ABOUT THIS EXERCISE
Quote the entries below from the line with "unfold LZ4_read_ARCH. rewrite" through the line with "rewrite (common_bytes _", both ends included, and only those lines.

EXTRACTED DATA
Lemma call_walk c ps :
  ahead cfg R c 0 ps -> R <> [] -> Next_Chunk_Type (tar c) <> FILE_CHUNK -> HeaderCp c = 0 -> is_Some (headerBuffer c) ->
  exists c1 off1 ps2, called cfg R c ps c1 off1 ps2 /\
    forall fuel p room, (length ps <= fuel)%nat -> window R p room ->
      CutPointTarHeader fuel c p room (len p) = Ok (off1, c1).
Proof using Type.
  intros Ha HR Hn Hcp [hb Hhb]. assert (0 < len R) as Hlt.
  { pose proof (len_nonneg R). assert (len R <> 0) by (by intros ?%len_0_nil). lia. }
  destruct (decide (Next_Chunk_Type (tar c) = FILE_HEADER)) as [Ht|Ht].
  - assert (gathered c []) as Hg.
    { split; rewrite ?Hcp; [|lia|done]. exists hb. split; [done|]. split; [apply len_nonneg|by rewrite ztake_nonpos by lia]. }
    destruct (header_walk cfg R ps c 0 [] Ha Hlt Hg) as (c1 & off1 & ps1 & ps2 & W1 & W2 & W3 & W4).
    { split; [lia|]. rewrite Ht, Hcp. by vm_compute. }
    assert (ps1 <> []) as Hne by (apply W3; unfold loop_goes; by rewrite Ht, Hcp).
    pose proof (gathered_len _ _ W2) as Hlen. pose proof W2 as [(hb1 & Hb1 & Hl1 & Hhd) Hmax Hmod]. cbn [app] in *.
    set (m := mkMsg (select true ps1) true). exists (push m (set_header 0 (headerBuffer c1) c1)), off1, ps2. split.
    + assert (header_chunk (select true ps1)) as Hhc.
      { unfold header_chunk. rewrite Hlen. split; [|done]. split; [|lia].
        destruct (ahead_cons _ _ _ _ _ Ha Hlt) as (cp & t1 & ps' & Eps & _ & Hok & _). rewrite (wk_split _ _ _ _ _ _ _ _ W1) in Eps.
        destruct ps1 as [|x ps1]; [done|]. injection Eps as Ex _. rewrite Ht in Ex, Hok. unfold piece_ok in Hok. cbn [fst snd] in Hok.
        rewrite <- Hlen, Ex. change (?x :: ps1) with ([x] ++ ps1). rewrite select_app, len_app.
        rewrite select_header, Hok. pose proof (len_nonneg (select true ps1)). lia. }
      apply (called_walked c ps c1 off1 ps1 ps2 _ [m]); try done; [apply (ah_cfg _ _ _ _ _ Ha)|exact (app_nil_r _)|apply Forall_singleton; exact Hhc].
    + intros fuel p room Hf Hw. unfold CutPointTarHeader. rewrite bool_decide_eq_true_2 by done. rewrite W4 by done.
      cbn [mbind result_bind fst snd]. rewrite Hb1. cbn [from_option_or mbind result_bind]. by rewrite Hhd, <- Hb1.
  - destruct (big_walk cfg R ps c 0 Ha Hlt) as (c1 & off1 & ps1 & ps2 & W1 & W2 & W3 & W4 & W5 & W6); [by vm_compute|done|].
    exists c1, off1, ps2. split.
    + apply (called_walked c ps c1 off1 ps1 ps2 c1 []); try done; [apply (ah_cfg _ _ _ _ _ Ha)| |by rewrite app_nil_r|congruence|by rewrite W3].
      apply W5; [by destruct (Next_Chunk_Type (tar c))|by vm_compute].
    + intros fuel p room Hf Hw. unfold CutPointTarHeader. rewrite bool_decide_eq_false_2 by done. by apply W6.
Qed.
End Call.
Lemma is_bytes_at l i : is_bytes l -> 0 <= at_ l i < 256.
Proof.
  intros Hl. apply Is_true_true in Hl. unfold is_bytes in Hl. rewrite forallb_forall in Hl. unfold at_.
  destruct (l !! Z.to_nat i) as [b|] eqn:Hb; [|cbn; lia]. cbn.
  assert (is_byte b = true) as H by (apply Hl, list_elem_of_In; by eapply list_elem_of_lookup_2).
  unfold is_byte in H. apply andb_true_iff in H as [H1%Z.leb_le H2%Z.ltb_lt]. lia.
Qed.

Lemma at_is_bytes l : (forall i, 0 <= i < len l -> 0 <= at_ l i < 256) -> is_bytes l.
Proof.
  intros H. apply Is_true_true. unfold is_bytes. apply forallb_forall. intros b Hb%list_elem_of_In.
  apply list_elem_of_lookup_1 in Hb as [i Hi]. specialize (H (Z.of_nat i)). unfold at_ in H. rewrite Nat2Z.id, Hi in H. cbn in H.
  apply lookup_lt_Some in Hi. unfold is_byte. rewrite len_length in H. specialize (H ltac:(lia)).
  apply andb_true_iff. split; [apply Z.leb_le|apply Z.ltb_lt]; lia.
Qed.

Lemma is_bytes_sub off n l : 0 <= off -> off + n <= len l -> is_bytes l -> is_bytes (sub off n l).
Proof.
  intros Ho Hn Hl. destruct (Z.le_gt_cases 0 n); [|unfold sub; by rewrite ztake_nonpos by lia].
  apply at_is_bytes. intros i Hi. rewrite len_sub in Hi by lia. rewrite at_sub by lia. by apply is_bytes_at.
Qed.

Lemma le_get_2 (l : bytes) i : 0 <= i -> i + 2 <= len l -> le_get (sub i 2 l) = at_ l i + 256 * at_ l (i + 1).
Proof.
  intros Hi Hl. pose proof (len_sub i 2 l Hi ltac:(lia) Hl) as Hn. pose proof (at_sub i 2 l 0 Hi ltac:(lia)) as H0.
  pose proof (at_sub i 2 l 1 Hi ltac:(lia)) as H1. rewrite Z.add_0_r in H0. rewrite <- H0, <- H1.
  destruct (sub i 2 l) as [|a [|b [|c k]]]; rewrite ?len_cons, ?len_nil in Hn; pose_lens; try lia. change (a + 2 ^ 8 * (b + 2 ^ 8 * 0) = a + 256 * b). lia.
Qed.
Lemma wp_fast_copy ip op o length d (Q : fast_next -> bytes -> Prop) :
  0 <= o -> 4 <= length -> 0 <= op -> op + length < oend - FASTLOOP_SAFE_DISTANCE -> oend <= len d ->
  (op - o < 0 -> Q (Leave (output_error ip)) d) ->
  (0 <= op - o -> forall d', frame d d' op oend -> (1 <= o -> periodic d' op (op + length) o) ->
     Q (StayFast ip (op + length)) d') ->
  wp (fast_copy ip op o length) Q d.
Proof.
  unfold FASTLOOP_SAFE_DISTANCE. intros Ho Hlen Hop Hend Hd HQe HQ. unfold fast_copy.
  destruct (Z.ltb_spec (op - o) 0) as [Hneg|Hpos]; [by apply wp_ret, HQe|].
  apply wp_bind. destruct (Z.ltb_spec o 16) as [H16|H16].
  - pose proof (stripes_bounds 8 (op + length - (op + 8)) ltac:(lia)) as HB.
    apply wp_memcpy_using_offset; [lia..|]. intros d' F P. apply wp_ret, HQ; [done| |done].
    eapply frame_weaken; [exact F|lia..].
  - pose proof (stripes_bounds 32 (op + length - op) ltac:(lia)) as HB.
    apply wp_wild32_back; [lia..|]. intros d' [F P]. replace (op - (op - o)) with o in P by lia.
    apply wp_ret, HQ; [done| |].
    + eapply frame_weaken; [exact F|lia..].
    + intros _ i Hi. apply P. lia.
Qed.
(* ===== verification/Lz4Count.v ===== *)
(** * Counting the bytes of a match

    [LZ4_count] compares eight bytes at a time through [__builtin_ctzll]; it
    computes the length of the common prefix, as one byte at a time would. *)

From S2P Require Import Prelude Lz4 Lz4Mem.

(** ** Words as bits *)

Lemma ctz_first_bit fuel : forall x k, 0 <= k < Z.of_nat fuel ->
  (forall j, 0 <= j < k -> Z.testbit x j = false) -> Z.testbit x k = true -> ctz fuel x = k.
Proof.
  induction fuel as [|fuel IH]; intros x k Hk Hlow Hbit; [lia|]. cbn [ctz]. rewrite <- Z.bit0_odd.
  destruct (decide (k = 0)) as [->|Hne]; [by rewrite Hbit|]. rewrite Hlow by lia.
  rewrite (IH (x / 2) (k - 1)); [lia|lia| |].
  - intros j Hj. rewrite <- Z.div2_div, Z.div2_spec, Z.shiftr_spec by lia. apply Hlow. lia.
  - rewrite <- Z.div2_div, Z.div2_spec, Z.shiftr_spec by lia. by replace (k - 1 + 1) with k by lia.
Qed.

Lemma is_bytes_cons b l : is_bytes (b :: l) -> 0 <= b < 256 /\ is_bytes l.
Proof.
  intros H. apply Is_true_true in H. cbn in H. apply andb_true_iff in H as [H1 H2]. split; [|by apply Is_true_true].
  unfold is_byte in H1. apply andb_true_iff in H1 as [H1%Z.leb_le H3%Z.ltb_lt]. lia.
Qed.

Lemma at_cons b (l : bytes) i : 0 <= i -> at_ (b :: l) i = if decide (i = 0) then b else at_ l (i - 1).
Proof.
  intros Hi. change (b :: l) with ([b] ++ l). rewrite at_app by done. rewrite len_cons, len_nil.
  case_decide; case_decide; try lia; [by subst i|f_equal; lia].
Qed.

Lemma le_get_nonneg l : is_bytes l -> 0 <= le_get l.
Proof.
  induction l as [|b l IH]; [done|]. intros [Hb Hl]%is_bytes_cons. cbn [le_get]. specialize (IH Hl). lia.
Qed.

Lemma byte_high b n : 0 <= b < 256 -> 8 <= n -> Z.testbit b n = false.
Proof.
  intros Hb Hn. destruct (decide (b = 0)) as [->|]; [apply Z.testbit_0_l|]. apply Z.bits_above_log2; [lia|].
  assert (Z.log2 b < 8) by (apply Z.log2_lt_pow2; lia). lia.
Qed.

Lemma le_get_bit l : is_bytes l -> forall i r, 0 <= i -> 0 <= r < 8 ->
  Z.testbit (le_get l) (8 * i + r) = Z.testbit (at_ l i) r.
Proof.
  induction l as [|b l IH].
  - intros _ i r Hi Hr. unfold at_. cbn. by rewrite !Z.testbit_0_l.
  - intros [Hb Hl]%is_bytes_cons i r Hi Hr. cbn [le_get]. rewrite at_cons by done.
    assert (b + 2 ^ 8 * le_get l = Z.lor b (Z.shiftl (le_get l) 8)) as ->.
    { assert (Z.land b (Z.shiftl (le_get l) 8) = 0) as H0; [|rewrite <- Z.lxor_lor, <- Z.add_nocarry_lxor by done; rewrite Z.shiftl_mul_pow2; lia].
      apply Z.bits_inj'. intros n Hn. rewrite Z.land_spec, Z.bits_0. destruct (Z.lt_ge_cases n 8).
      - rewrite Z.shiftl_spec_low by lia. apply andb_false_r.
      - by rewrite byte_high by lia. }
    rewrite Z.lor_spec. case_decide as Hd.
    + subst i. rewrite Z.shiftl_spec_low by lia. by rewrite orb_false_r.
    + rewrite Z.shiftl_spec by lia. replace (8 * i + r - 8) with (8 * (i - 1) + r) by lia. rewrite IH by (done || lia).
      by rewrite byte_high by lia.
Qed.

Lemma byte_bits b c : 0 <= b < 256 -> 0 <= c < 256 -> (forall r, 0 <= r < 8 -> Z.testbit b r = Z.testbit c r) -> b = c.
Proof.
  intros Hb Hc H. apply Z.bits_inj'. intros n Hn. destruct (Z.lt_ge_cases n 8); [apply H; lia|].
  by rewrite !byte_high by lia.
Qed.

(** The first of [n] that differs, if any. *)
Lemma first_difference (f g : Z -> Z) (n : nat) : (forall i, 0 <= i < Z.of_nat n -> f i = g i) \/
  exists i, 0 <= i < Z.of_nat n /\ f i <> g i /\ forall j, 0 <= j < i -> f j = g j.
Proof.
  induction n as [|n [IH|(i & Hi & Hne & Hlow)]]; [left; lia| |right; exists i; split; [lia|done]].
  destruct (decide (f (Z.of_nat n) = g (Z.of_nat n))) as [He|Hne].
  - left. intros i Hi. destruct (decide (i = Z.of_nat n)) as [->|]; [done|apply IH; lia].
  - right. exists (Z.of_nat n). split; [lia|]. split; [done|]. intros j Hj. apply IH. lia.
Qed.

Lemma first_bit b c : 0 <= b < 256 -> 0 <= c < 256 -> b <> c ->
  exists r, 0 <= r < 8 /\ Z.testbit b r <> Z.testbit c r /\ forall j, 0 <= j < r -> Z.testbit b j = Z.testbit c j.
Proof.
  intros Hb Hc Hne. destruct (first_difference (fun r => Z.b2z (Z.testbit b r)) (fun r => Z.b2z (Z.testbit c r)) 8) as [Ha|(r & Hr & Hd & Hlow)].
  - destruct Hne. apply byte_bits; [done..|]. intros r Hr. specialize (Ha r ltac:(lia)). by apply Z.b2z_inj in Ha.
  - exists r. split; [lia|]. split; [by intros He; rewrite He in Hd|]. intros j Hj. by apply Z.b2z_inj, Hlow.
Qed.

Lemma common_bytes a b i : is_bytes a -> is_bytes b -> 0 <= i < 8 -> at_ a i <> at_ b i ->
  (forall j, 0 <= j < i -> at_ a j = at_ b j) -> LZ4_NbCommonBytes (Z.lxor (le_get a) (le_get b)) = i.
Proof.
  intros Ha Hb Hi Hne Hlow. destruct (first_bit (at_ a i) (at_ b i)) as (r & Hr & Hd & Hlow'); [by apply is_bytes_at..|done|].
  unfold LZ4_NbCommonBytes. rewrite (ctz_first_bit 64 _ (8 * i + r)); [|lia| |].
  - rewrite Z.shiftr_div_pow2 by lia. change (2 ^ 3) with 8. rewrite Z.mul_comm, Z.div_add_l by lia. rewrite Z.div_small; lia.
  - intros j Hj. rewrite Z.lxor_spec. pose proof (Z.div_mod j 8 ltac:(lia)) as Hdm. pose proof (Z.mod_pos_bound j 8 ltac:(lia)).
    rewrite Hdm, !le_get_bit by (done || lia). destruct (decide (j / 8 < i)) as [Hlt|Hge].
    + rewrite Hlow by lia. apply xorb_nilpotent.
    + assert (j / 8 = i) as -> by lia. rewrite Hlow' by lia. apply xorb_nilpotent.
  - rewrite Z.lxor_spec, !le_get_bit by (done || lia). by destruct (Z.testbit (at_ a i) r), (Z.testbit (at_ b i) r).
Qed.

Lemma le_get_inj a b n : is_bytes a -> is_bytes b -> le_get a = le_get b -> forall i, 0 <= i < n -> at_ a i = at_ b i.
Proof.
  intros Ha Hb He i Hi. apply byte_bits; [by apply is_bytes_at..|]. intros r Hr.
  rewrite <- !le_get_bit by (done || lia). by rewrite He.
Qed.

(** ** The count *)

Section Count.
Context (src : bytes) (Hbytes : is_bytes src).

(** The first [c] bytes at [p] and [m] are the same. *)
Definition same (p m c : Z) : Prop := forall i, 0 <= i < c -> at_ src (p + i) = at_ src (m + i).

Lemma same_app p m a b : same p m a -> same (p + a) (m + a) b -> same p m (a + b).
Proof using Type.
  intros H1 H2 i Hi. destruct (decide (i < a)); [apply H1; lia|]. specialize (H2 (i - a) ltac:(lia)).
  by replace (p + a + (i - a)) with (p + i) in H2 by lia; replace (m + a + (i - a)) with (m + i) in H2 by lia.
Qed.

Lemma word_same p m n : 0 <= m -> 0 <= p -> 0 <= n -> m + n <= len src -> p + n <= len src ->
  le_get (sub m n src) = le_get (sub p n src) <-> same p m n.
Proof using Hbytes.
  intros Hm Hp Hn Hml Hpl. split.
  - intros He i Hi. pose proof (le_get_inj _ _ n (is_bytes_sub m n src Hm Hml Hbytes) (is_bytes_sub p n src Hp Hpl Hbytes) He i Hi) as H.
    by rewrite !at_sub in H by lia.
  - intros Hs. f_equal. symmetry. apply sub_ext; lia || done.
Qed.

(** [c] more bytes are the same, and no more than that. *)
Definition counted (p m limit c : Z) : Prop :=
  0 <= c /\ p + c <= limit /\ same p m c /\ (p + c < limit -> at_ src (p + c) <> at_ src (m + c)).

Lemma count_loop_ok limit : limit <= len src -> forall fuel p m, limit - p < Z.of_nat fuel -> (0 < fuel)%nat -> 0 <= m <= p -> p <= limit ->
  exists q n b, count_loop src fuel p m limit = Ok (q, n, b) /\ p <= q <= limit /\ same p m (q - p) /\
    (if b : bool then q < limit /\ at_ src q <> at_ src (m + (q - p)) else limit - q < 8 /\ n = m + (q - p)).
Proof using Hbytes.
  intros Hlim. induction fuel as [|fuel IH]; intros p m Hf H0 Hm Hp; [lia|]. cbn [count_loop].
  destruct (Z.ltb_spec p (limit - 7)) as [Hlt|Hge].
  2: { exists p, m, false. split; [done|]. split; [lia|]. split; [intros i Hi; lia|lia]. }
  unfold LZ4_read_ARCH. rewrite !read_n_ok by lia. cbn [mbind result_bind].
  destruct (Z.eqb_spec (Z.lxor (le_get (sub m 8 src)) (le_get (sub p 8 src))) 0) as [E|N].
  - apply Z.lxor_eq, word_same in E; [|lia..].
    destruct (IH (p + 8) (m + 8)) as (q & n & b & He & Hq & Hs & Hb); [lia..|].
    exists q, n, b. split; [done|]. split; [lia|]. split.
    + replace (q - p) with (8 + (q - (p + 8))) by lia. by apply same_app.
    + replace (m + 8 + (q - (p + 8))) with (m + (q - p)) in Hb by lia. exact Hb.
  - destruct (first_difference (at_ (sub m 8 src)) (at_ (sub p 8 src)) 8) as [Ha|(i & Hi & Hne & Hlow)].
    { destruct N. apply Z.lxor_eq_0_iff, word_same; [lia..|]. intros i Hi. specialize (Ha i ltac:(lia)).
      by rewrite !at_sub in Ha by lia. }
    rewrite (common_bytes _ _ i) by (done || lia || (apply is_bytes_sub; done || lia)).
    exists (p + i), m, true. split; [done|]. replace (p + i - p) with i by lia. rewrite !at_sub in Hne by lia.
    split; [lia|]. split; [|split; [lia|by apply not_eq_sym]].
    intros j Hj. specialize (Hlow j Hj). by rewrite !at_sub in Hlow by lia.
Qed.

(** Fewer than [n] more bytes are the same. *)
Definition short (p m limit n : Z) : Prop := limit - p < n \/ ~ same p m n.

(** One of the comparisons of the last bytes. *)
Lemma compare_ok n (rd : Z -> result Z) p m limit : limit <= len src -> 0 < n -> 0 <= m <= p -> p <= limit ->
  (forall i, 0 <= i -> i + n <= len src -> rd i = Ok (le_get (sub i n src))) -> short p m limit (2 * n) ->
  exists q, (if p <? limit - (n - 1) then x ← rd m; y ← rd p; Ok (if x =? y then (p + n, m + n) else (p, m)) else Ok (p, m)) =
      Ok (q, m + (q - p)) /\
    p <= q <= limit /\ same p m (q - p) /\ short q (m + (q - p)) limit n.
Proof using Hbytes.
  intros Hl Hn Hm Hp Hrd Hs. assert (same p m (p - p)) as Hnil by (intros i Hi; lia).
  destruct (Z.ltb_spec p (limit - (n - 1))) as [Hlt|Hge].
  2: { exists p. replace (m + (p - p)) with m by lia. repeat split; [lia..|done|by left; lia]. }
  rewrite !Hrd by lia. cbn [mbind result_bind].
  destruct (Z.eqb_spec (le_get (sub m n src)) (le_get (sub p n src))) as [E%word_same|N]; try lia.
  - exists (p + n). replace (p + n - p) with n by lia. repeat split; [lia..|done|].
    destruct Hs as [Hs|Hs]; [left; lia|right]. intros H2. apply Hs. replace (2 * n) with (n + n) by lia. by apply same_app.
  - exists p. replace (m + (p - p)) with m by lia. repeat split; [lia..|done|right]. intros Hsame. apply N, word_same; lia || done.
Qed.

Lemma read_le_ok n i : 0 <= i -> i + n <= len src -> (bs ← read_n n src i; Ok (le_get bs)) = Ok (le_get (sub i n src)).
Proof using Type. intros. by rewrite read_n_ok. Qed.

Lemma count_tail_ok p m limit : limit <= len src -> 0 <= m <= p -> p <= limit -> limit - p < 8 ->
  exists q, count_tail src p m limit = Ok q /\ p <= q /\ counted p m limit (q - p).
Proof using Hbytes.
  intros Hl Hm Hp H8. unfold count_tail.
  destruct (compare_ok 4 (LZ4_read32 src) p m limit) as (q4 & E4 & B4 & S4 & R4); [done|lia..|by apply read_le_ok|by left; lia|].
  change (4 - 1) with 3 in E4. rewrite E4. cbn [mbind result_bind].
  destruct (compare_ok 2 (LZ4_read16 src) q4 (m + (q4 - p)) limit) as (q2 & E2 & B2 & S2 & R2); [done|lia..|by apply read_le_ok|exact R4|].
  change (2 - 1) with 1 in E2. rewrite E2. cbn [mbind result_bind].
  replace (m + (q4 - p) + (q2 - q4)) with (m + (q2 - p)) in * by lia.
  assert (same p m (q2 - p)) as S.
  { replace (q2 - p) with (q4 - p + (q2 - q4)) by lia. apply same_app; [done|]. by replace (p + (q4 - p)) with q4 by lia. }
  destruct (Z.ltb_spec q2 limit) as [Hlt|Hge].
  2: { exists q2. split; [done|]. split; [lia|]. unfold counted. repeat split; [lia..|done|lia]. }
  rewrite !read_byte_ok by lia. cbn [mbind result_bind].
  destruct (Z.eqb_spec (at_ src (m + (q2 - p))) (at_ src q2)) as [E|N].
  - exists (q2 + 1). split; [done|]. split; [lia|].
    assert (same q2 (m + (q2 - p)) 1) as S1 by (intros i Hi; replace i with 0 by lia; by rewrite !Z.add_0_r).
    split; [lia|]. split; [lia|]. split.
    + replace (q2 + 1 - p) with (q2 - p + 1) by lia. apply same_app; [done|]. by replace (p + (q2 - p)) with q2 by lia.
    + intros Hlt'. destruct R2 as [R2|R2]; [lia|]. intros He. destruct R2. change 2 with (1 + 1). apply same_app; [done|].
      intros i Hi. replace i with 0 by lia. rewrite !Z.add_0_r. replace (p + (q2 + 1 - p)) with (q2 + 1) in He by lia.
      by replace (m + (q2 + 1 - p)) with (m + (q2 - p) + 1) in He by lia.
  - exists q2. split; [done|]. split; [lia|]. split; [lia|]. split; [lia|]. split; [done|]. intros _.
    replace (p + (q2 - p)) with q2 by lia. by apply not_eq_sym.
Qed.

(** The count is the length of the common prefix of what stands at [p] and [m],
    up to the limit. *)
Lemma LZ4_count_ok p m limit : limit <= len src -> 0 <= m <= p -> p <= limit ->
  exists c, LZ4_count src p m limit = Ok c /\ counted p m limit c.
Proof using Hbytes.
  intros Hl Hm Hp. unfold LZ4_count.
  destruct (count_loop_ok limit Hl (S (length src)) p m) as (q & n & b & E & B & S & R); [rewrite len_length in Hl; lia|lia..|].
  rewrite E. cbn [mbind result_bind]. destruct b.
  - exists (q - p). split; [done|]. destruct R as [R1 R2]. split; [lia|]. split; [lia|]. split; [done|].
    intros _. by replace (p + (q - p)) with q by lia.
  - destruct R as [R1 ->]. destruct (count_tail_ok q (m + (q - p)) limit) as (r & Er & Br & Hr); [done|lia..|].
    rewrite Er. exists (r - p). split; [done|]. destruct Hr as (C1 & C2 & C3 & C4).
    split; [lia|]. split; [lia|]. replace (r - p) with (q - p + (r - q)) by lia. split.
    + apply same_app; [done|]. by replace (p + (q - p)) with q by lia.
    + by rewrite !Z.add_assoc in *; replace (p + (q - p)) with q by lia.
Qed.
End Count.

WRITTEN REPLY
  unfold LZ4_read_ARCH. rewrite !read_n_ok by lia. cbn [mbind result_bind].
  destruct (Z.eqb_spec (Z.lxor (le_get (sub m 8 src)) (le_get (sub p 8 src))) 0) as [E|N].
  - apply Z.lxor_eq, word_same in E; [|lia..].
    destruct (IH (p + 8) (m + 8)) as (q & n & b & He & Hq & Hs & Hb); [lia..|].
    exists q, n, b. split; [done|]. split; [lia|]. split.
    + replace (q - p) with (8 + (q - (p + 8))) by lia. by apply same_app.
    + replace (m + 8 + (q - (p + 8))) with (m + (q - p)) in Hb by lia. exact Hb.
  - destruct (first_difference (at_ (sub m 8 src)) (at_ (sub p 8 src)) 8) as [Ha|(i & Hi & Hne & Hlow)].
    { destruct N. apply Z.lxor_eq_0_iff, word_same; [lia..|]. intros i Hi. specialize (Ha i ltac:(lia)).
      by rewrite !at_sub in Ha by lia. }
    rewrite (common_bytes _ _ i) by (done || lia || (apply is_bytes_sub; done || lia)).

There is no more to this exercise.